**TASK STATEMENT**
After finding the line with "Proof. destruct fuel;" in the entries below, retype exactly each line from there through the line with "destruct (trim_end_bytes_take (length", including that final line.

**RECORDS SHOWN**
-*-

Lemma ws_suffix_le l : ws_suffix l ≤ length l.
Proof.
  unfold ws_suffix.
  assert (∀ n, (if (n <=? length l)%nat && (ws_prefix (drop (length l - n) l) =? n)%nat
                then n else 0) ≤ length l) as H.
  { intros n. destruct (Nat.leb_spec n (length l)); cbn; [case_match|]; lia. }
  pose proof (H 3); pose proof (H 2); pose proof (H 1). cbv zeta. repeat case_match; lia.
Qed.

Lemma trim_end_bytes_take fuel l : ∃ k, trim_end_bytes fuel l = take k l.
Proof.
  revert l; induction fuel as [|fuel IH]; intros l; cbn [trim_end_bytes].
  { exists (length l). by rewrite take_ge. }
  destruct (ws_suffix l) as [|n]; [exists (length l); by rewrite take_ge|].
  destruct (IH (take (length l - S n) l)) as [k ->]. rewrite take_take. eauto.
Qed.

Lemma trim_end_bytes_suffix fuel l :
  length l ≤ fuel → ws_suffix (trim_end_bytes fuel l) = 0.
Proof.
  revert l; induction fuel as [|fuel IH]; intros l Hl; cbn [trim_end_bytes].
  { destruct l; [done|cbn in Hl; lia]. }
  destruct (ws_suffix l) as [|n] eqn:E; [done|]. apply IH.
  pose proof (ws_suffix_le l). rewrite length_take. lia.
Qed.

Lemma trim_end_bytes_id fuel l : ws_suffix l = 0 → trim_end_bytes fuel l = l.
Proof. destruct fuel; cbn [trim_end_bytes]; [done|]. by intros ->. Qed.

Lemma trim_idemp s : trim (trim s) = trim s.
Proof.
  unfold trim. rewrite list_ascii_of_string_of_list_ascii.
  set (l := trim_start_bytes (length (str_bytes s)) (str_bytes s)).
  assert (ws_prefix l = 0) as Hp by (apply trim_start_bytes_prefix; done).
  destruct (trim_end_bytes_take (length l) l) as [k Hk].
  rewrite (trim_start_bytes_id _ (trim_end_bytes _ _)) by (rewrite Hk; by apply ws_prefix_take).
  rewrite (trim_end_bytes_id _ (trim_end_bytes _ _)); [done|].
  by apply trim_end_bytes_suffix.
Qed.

-*-

**OUTPUT FOR THIS EXERCISE**
Proof. destruct fuel; cbn [trim_end_bytes]; [done|]. by intros ->. Qed.

Lemma trim_idemp s : trim (trim s) = trim s.
Proof.
  unfold trim. rewrite list_ascii_of_string_of_list_ascii.
  set (l := trim_start_bytes (length (str_bytes s)) (str_bytes s)).
  assert (ws_prefix l = 0) as Hp by (apply trim_start_bytes_prefix; done).
  destruct (trim_end_bytes_take (length l) l) as [k Hk].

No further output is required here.